* To do *
Look for the line that contains "varint_encoding (varint v)"; output that line and every line after it exactly, through the final line of the material below, and nothing else.

### Given data

(** A complete encoding: continuation bits on all bytes but the last. *)
Fixpoint varint_shape (l : list byte) : bool :=
  match l with
  | [] => false
  | [b] => ubyte b <? 128
  | b :: l' => (128 <=? ubyte b) && varint_shape l'
  end.

(** A VarInt encoding of at most five bytes whose value fits 32 bits. *)
Definition varint_encoding (l : list byte) : bool :=
  varint_shape l && (blen l <=? 5) && (varint_groups l <? 2 ^ 32).

(** The encoder without its accumulator. *)
Fixpoint varint_enc (fuel : nat) (z : Z) : list byte :=
  match fuel with
  | O => []
  | S fuel' => if z <? 128 then [mkbyte z] else mkbyte (z mod 128 + 128) :: varint_enc fuel' (z / 128)
  end.

(** The bytes of a value on their own. *)
Definition varint (value : Z) : list byte := AppendVarInt [] value.

(** ** Bit masks of a byte, as arithmetic *)

Lemma land_80 b : (Z.land (ubyte b) 0x80 =? 0) = (ubyte b <? 128).
Proof. by destruct b. Qed.

Lemma land_7f b : Z.land (ubyte b) 0x7f = ubyte b mod 128.
Proof. by destruct b. Qed.

Lemma land_70 b : ubyte b < 128 -> (Z.land (ubyte b) 0x70 =? 0) = (ubyte b <? 16).
Proof. by destruct b. Qed.

Lemma ldiff_7f z : 0 <= z -> (Z.ldiff z 0x7f =? 0) = (z <? 128).
Proof.
  intros Hz. change 0x7f with (Z.ones 7). rewrite Z.ldiff_ones_r by lia.
  rewrite Z.shiftl_mul_pow2, Z.shiftr_div_pow2 by lia. change (2 ^ 7) with 128.
  pose proof (Z.div_pos z 128 Hz ltac:(lia)).
  destruct (Z.ltb_spec z 128).
  - by rewrite Z.div_small by lia.
  - apply Z.eqb_neq. assert (1 <= z / 128) by (apply Z.div_le_lower_bound; lia). lia.
Qed.

Lemma lor_80 z : 0 <= z < 128 -> Z.lor z 0x80 = z + 128.
Proof.
  intros. change (Z.lor z 0x80) with (Z.lor z (Z.shiftl 1 7)). rewrite lor_add_shiftl by lia. lia.
Qed.

Lemma pow2_7_succ p : 2 ^ (7 * Z.of_nat (S p)) = 128 * 2 ^ (7 * Z.of_nat p).
Proof.
  replace (7 * Z.of_nat (S p)) with (7 + 7 * Z.of_nat p) by lia.
  by rewrite Z.pow_add_r by lia.
Qed.

Lemma pow2_7_pos p : 0 < 2 ^ (7 * Z.of_nat p).
Proof. apply Z.pow_pos_nonneg; lia. Qed.

(** One round of either decoding loop adds a group above the ones read. *)
Lemma varint_add_group p v b :
  (p < 5)%nat -> 0 <= v < 2 ^ (7 * Z.of_nat p) -> (p = 4%nat -> ubyte b mod 128 < 16) ->
  Z.lor v (uint32 (Z.shiftl (Z.land (ubyte b) 0x7f) (7 * Z.of_nat p)))
  = v + ubyte b mod 128 * 2 ^ (7 * Z.of_nat p).
Proof.
  intros Hp Hv H4. rewrite land_7f. pose proof (Z.mod_pos_bound (ubyte b) 128 ltac:(lia)).
  pose proof (pow2_7_pos p).
  rewrite uint32_small; [by apply lor_add_shiftl; lia|].
  unfold in_uint32. rewrite Z.shiftl_mul_pow2 by lia. split; [nia|].
  destruct (decide (p = 4%nat)) as [->|Hne].
  - specialize (H4 eq_refl). change (2 ^ (7 * Z.of_nat 4)) with (2 ^ 28). lia.
  - assert (2 ^ (7 * Z.of_nat p) <= 2 ^ 21) by (apply Z.pow_le_mono_r; lia). nia.
Qed.

Lemma varint_value_bound p v b :
  0 <= v < 2 ^ (7 * Z.of_nat p) ->
  0 <= v + ubyte b mod 128 * 2 ^ (7 * Z.of_nat p) < 2 ^ (7 * Z.of_nat (S p)).
Proof.
  intros. rewrite pow2_7_succ. pose proof (Z.mod_pos_bound (ubyte b) 128 ltac:(lia)). nia.
Qed.

(** ** The loops against the reference meaning *)

Lemma varint_groups_nonneg l : 0 <= varint_groups l.
Proof.
  induction l as [|b l IH]; simpl; [lia|].
  pose proof (Z.mod_pos_bound (ubyte b) 128 ltac:(lia)). lia.
Qed.

Lemma varint_shape_cons b l :
  varint_shape (b :: l) = if ubyte b <? 128 then bool_decide (l = []) else varint_shape l.
Proof.
  destruct l; simpl; destruct (Z.ltb_spec (ubyte b) 128), (Z.leb_spec 128 (ubyte b)); try lia; done.
Qed.

(** What the fifth byte must satisfy for the value to fit 32 bits. *)
Lemma fifth_byte_small p v b l :
  p = 4%nat -> 0 <= v ->
  v + varint_groups (b :: l) * 2 ^ (7 * Z.of_nat p) < 2 ^ 32 -> ubyte b mod 128 < 16.
Proof.
  intros -> Hv H. simpl varint_groups in H. change (2 ^ (7 * Z.of_nat 4)) with (2 ^ 28) in H.
  pose proof (varint_groups_nonneg l). lia.
Qed.

Lemma ConsumeVarInt_loop_complete l : forall left p v pre rest,
  (left + p = 5)%nat -> length pre = p -> 0 <= v < 2 ^ (7 * Z.of_nat p) ->
  varint_shape l = true -> (length l <= left)%nat ->
  v + varint_groups l * 2 ^ (7 * Z.of_nat p) < 2 ^ 32 ->
  ConsumeVarInt_loop left p v (pre ++ l ++ rest)
  = Ok (int32 (v + varint_groups l * 2 ^ (7 * Z.of_nat p)), Z.of_nat p + blen l).
Proof.
  induction l as [|b l IH]; intros left p v pre rest Hlp Hpre Hv Hs Hl Hb; [done|].
  destruct left as [|left]; [simpl in Hl; lia|]. cbn [ConsumeVarInt_loop].
  rewrite lookup_app_r by lia. rewrite Hpre, Nat.sub_diag. cbn [app lookup list_lookup].
  assert (Hb4 : p = 4%nat -> ubyte b mod 128 < 16)
    by (intros; eapply fifth_byte_small; eauto; lia).
  rewrite land_80. rewrite varint_shape_cons in Hs. pose proof (ubyte_range b).
  rewrite varint_add_group by (done || lia).
  destruct (Z.ltb_spec (ubyte b) 128) as [Hlt|Hge].
  - apply bool_decide_eq_true in Hs as ->.
    rewrite land_70 by done. rewrite Z.mod_small in * by lia.
    replace (bool_decide (p = (MaxVarIntBytes - 1)%nat) && true && negb (ubyte b <? 16)) with false.
    2: { case_bool_decide; [|done]. destruct (Z.ltb_spec (ubyte b) 16); [done|].
         unfold MaxVarIntBytes in *. lia. }
    apply (f_equal Ok), f_equal2; [|unfold blen; simpl; lia].
    simpl. rewrite Z.mod_small by lia. f_equal. lia.
  - replace (bool_decide (p = (MaxVarIntBytes - 1)%nat) && false && _) with false
      by (by rewrite andb_false_r).
    replace (pre ++ b :: l ++ rest) with ((pre ++ [b]) ++ l ++ rest) by (by rewrite <-app_assoc).
    rewrite (IH left (S p)); try done; try (simpl in *; lia).
    + rewrite pow2_7_succ. simpl varint_groups. apply (f_equal Ok), f_equal2; [f_equal|]; unfold blen; simpl; lia.
    + rewrite length_app. simpl. lia.
    + by apply varint_value_bound.
    + rewrite pow2_7_succ. simpl varint_groups in Hb. lia.
Qed.

Lemma ConsumeVarInt_loop_sound left : forall p v pre tail r n,
  (left + p = 5)%nat -> length pre = p -> 0 <= v < 2 ^ (7 * Z.of_nat p) ->
  ConsumeVarInt_loop left p v (pre ++ tail) = Ok (r, n) ->
  exists l rest, tail = l ++ rest /\ varint_shape l = true /\ (length l <= left)%nat /\
    v + varint_groups l * 2 ^ (7 * Z.of_nat p) < 2 ^ 32 /\
    r = int32 (v + varint_groups l * 2 ^ (7 * Z.of_nat p)) /\ n = Z.of_nat p + blen l.
Proof.
  induction left as [|left IH]; intros p v pre tail r n Hlp Hpre Hv; cbn [ConsumeVarInt_loop]; [done|].
  rewrite lookup_app_r by lia. rewrite Hpre, Nat.sub_diag.
  destruct tail as [|b tail]; cbn [lookup list_lookup]; [done|].
  rewrite land_80. pose proof (ubyte_range b).
  destruct (Z.ltb_spec (ubyte b) 128) as [Hlt|Hge].
  - rewrite land_70, andb_true_r by done.
    destruct (bool_decide (p = (MaxVarIntBytes - 1)%nat) && negb (ubyte b <? 16)) eqn:Ec; [done|].
    assert (H4 : p = 4%nat -> ubyte b < 16).
    { intros ->. rewrite bool_decide_true in Ec by done. simpl in Ec. bool_facts. lia. }
    assert (Hb4 : p = 4%nat -> ubyte b mod 128 < 16) by (intros; rewrite Z.mod_small; auto; lia).
    rewrite varint_add_group by (done || lia). rewrite Z.mod_small by lia.
    intros ?; simplify_eq. exists [b], tail. simpl. rewrite Z.mod_small by lia.
    split_and!; [done|by apply Z.ltb_lt|lia| |f_equal; lia|unfold blen; simpl; lia].
    destruct (decide (length pre = 4%nat)) as [E|Hne].
    + rewrite E in *. change (2 ^ (7 * Z.of_nat 4)) with (2 ^ 28) in *. specialize (H4 eq_refl). lia.
    + assert (2 ^ (7 * Z.of_nat (length pre)) <= 2 ^ 21) by (apply Z.pow_le_mono_r; lia). nia.
  - rewrite andb_false_r. cbn [andb].
    destruct (decide (p = 4%nat)) as [->|Hne].
    { destruct left; [done|lia]. }
    rewrite varint_add_group by (done || lia).
    replace (pre ++ b :: tail) with ((pre ++ [b]) ++ tail) by (by rewrite <-app_assoc).
    intros Hc. apply (IH (S p)) in Hc as (l & rest & -> & Hs & Hl & Hb & -> & ->);
      [|lia|rewrite length_app; simpl; lia|by apply varint_value_bound].
    rewrite pow2_7_succ in *. exists (b :: l), rest. simpl varint_groups.
    split_and!; [done| |simpl; lia|lia|f_equal; lia|unfold blen; simpl; lia].
    rewrite varint_shape_cons. by rewrite (proj2 (Z.ltb_ge _ _)) by lia.
Qed.

Lemma ConsumeVarInt_complete l rest :
  varint_encoding l = true ->
  ConsumeVarInt (l ++ rest) = Ok (int32 (varint_groups l), blen l).
Proof.
  unfold varint_encoding. intros He. bool_facts. unfold blen in *.
  pose proof (ConsumeVarInt_loop_complete l 5 0 0 [] rest) as Hc.
  simpl in Hc. rewrite Z.mul_1_r in Hc. unfold ConsumeVarInt. apply Hc; try done; lia.
Qed.

Lemma ConsumeVarInt_sound data v n :
  ConsumeVarInt data = Ok (v, n) ->
  exists l rest, data = l ++ rest /\ varint_encoding l = true /\
    v = int32 (varint_groups l) /\ n = blen l.
Proof.
  unfold ConsumeVarInt. intros H.
  apply (ConsumeVarInt_loop_sound 5 0 0 [] data) in H as (l & rest & -> & Hs & Hl & Hb & -> & ->);
    [|done|done|simpl; lia].
  simpl in Hb. rewrite ?Z.mul_1_r in Hb. exists l, rest. split_and!; [done| |f_equal; simpl; lia|lia].
  unfold varint_encoding. rewrite Hs. simpl.
  apply andb_true_iff. split; [apply Z.leb_le; unfold blen; lia|apply Z.ltb_lt; lia].
Qed.

(** ** The encoder *)

Lemma AppendVarInt_loop_enc fuel : forall dst z,
  0 <= z -> AppendVarInt_loop fuel dst z = dst ++ varint_enc fuel z.
Proof.
  induction fuel as [|fuel IH]; intros dst z Hz; cbn; [by rewrite app_nil_r|].
  rewrite ldiff_7f by done. destruct (z <? 128); [done|].
  rewrite Z.shiftr_div_pow2, IH by (try apply Z.div_pos; lia).
  change 0x7f with (Z.ones 7). rewrite Z.land_ones by lia.
  rewrite lor_80 by (apply Z.mod_pos_bound; lia). by rewrite <-app_assoc.
Qed.

Lemma varint_enc_shape fuel : forall z,
  (0 < fuel)%nat -> 0 <= z < 2 ^ (7 * Z.of_nat fuel) ->
  varint_shape (varint_enc fuel z) = true /\ (length (varint_enc fuel z) <= fuel)%nat /\
  varint_groups (varint_enc fuel z) = z.
Proof.
  induction fuel as [|fuel IH]; intros z Hf Hz; [lia|]. cbn [varint_enc].
  rewrite pow2_7_succ in Hz. destruct (Z.ltb_spec z 128) as [Hlt|Hge].
  - simpl. rewrite ubyte_mkbyte_small, Z.mod_small by lia.
    split_and!; [by apply Z.ltb_lt|lia|lia].
  - pose proof (Z.mod_pos_bound z 128 ltac:(lia)).
    assert (Hd : 0 <= z / 128 < 2 ^ (7 * Z.of_nat fuel))
      by (split; [apply Z.div_pos|apply Z.div_lt_upper_bound]; lia).
    destruct fuel as [|fuel']; [simpl in Hz; lia|].
    destruct (IH (z / 128) ltac:(lia) Hd) as (Hs & Hl & Hg).
    rewrite varint_shape_cons. cbn [varint_groups length]. rewrite Hg, ubyte_mkbyte_small by lia.
    rewrite (proj2 (Z.ltb_ge (z mod 128 + 128) 128)) by lia.
    split_and!; [done|lia|].
    rewrite <-(Zplus_mod_idemp_r 128), Z.mod_same, Z.add_0_r, Z.mod_mod by lia.
    pose proof (Z.div_mod z 128). lia.
Qed.

(** The encoder's equation, as the source's loop states it. *)
Lemma AppendVarInt_app dst v : AppendVarInt dst v = dst ++ varint v.
Proof.
  unfold varint, AppendVarInt. pose proof (uint32_range v) as []. by rewrite !AppendVarInt_loop_enc.
Qed.

Lemma varint_is_encoding v :
  varint_encoding (varint v) = true /\ varint_groups (varint v) = uint32 v.
Proof.
  unfold varint, AppendVarInt. pose proof (uint32_range v) as Hr.
  rewrite AppendVarInt_loop_enc by apply Hr. cbn [app].
  destruct (varint_enc_shape MaxVarIntBytes (uint32 v)) as (Hs & Hl & Hg).
  { unfold MaxVarIntBytes; lia. }
  { unfold in_uint32 in Hr. unfold MaxVarIntBytes. change (7 * Z.of_nat 5) with 35. lia. }
  split; [|done]. unfold varint_encoding. rewrite Hs, Hg. cbn [andb].
  apply andb_true_iff. split.
  - apply Z.leb_le. unfold blen, MaxVarIntBytes in *. lia.
  - apply Z.ltb_lt. apply Hr.
Qed.

Lemma varint_encoding_length l : varint_encoding l = true -> 1 <= blen l <= 5.
Proof.
  unfold varint_encoding. intros. bool_facts. split; [|done].
  destruct l; [done|]. len. pose proof (blen_nonneg l). lia.
Qed.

######

* Worked solution *
  varint_encoding (varint v) = true /\ varint_groups (varint v) = uint32 v.
Proof.
  unfold varint, AppendVarInt. pose proof (uint32_range v) as Hr.
  rewrite AppendVarInt_loop_enc by apply Hr. cbn [app].
  destruct (varint_enc_shape MaxVarIntBytes (uint32 v)) as (Hs & Hl & Hg).
  { unfold MaxVarIntBytes; lia. }
  { unfold in_uint32 in Hr. unfold MaxVarIntBytes. change (7 * Z.of_nat 5) with 35. lia. }
  split; [|done]. unfold varint_encoding. rewrite Hs, Hg. cbn [andb].
  apply andb_true_iff. split.
  - apply Z.leb_le. unfold blen, MaxVarIntBytes in *. lia.
  - apply Z.ltb_lt. apply Hr.
Qed.

Lemma varint_encoding_length l : varint_encoding l = true -> 1 <= blen l <= 5.
Proof.
  unfold varint_encoding. intros. bool_facts. split; [|done].
  destruct l; [done|]. len. pose proof (blen_nonneg l). lia.
Qed.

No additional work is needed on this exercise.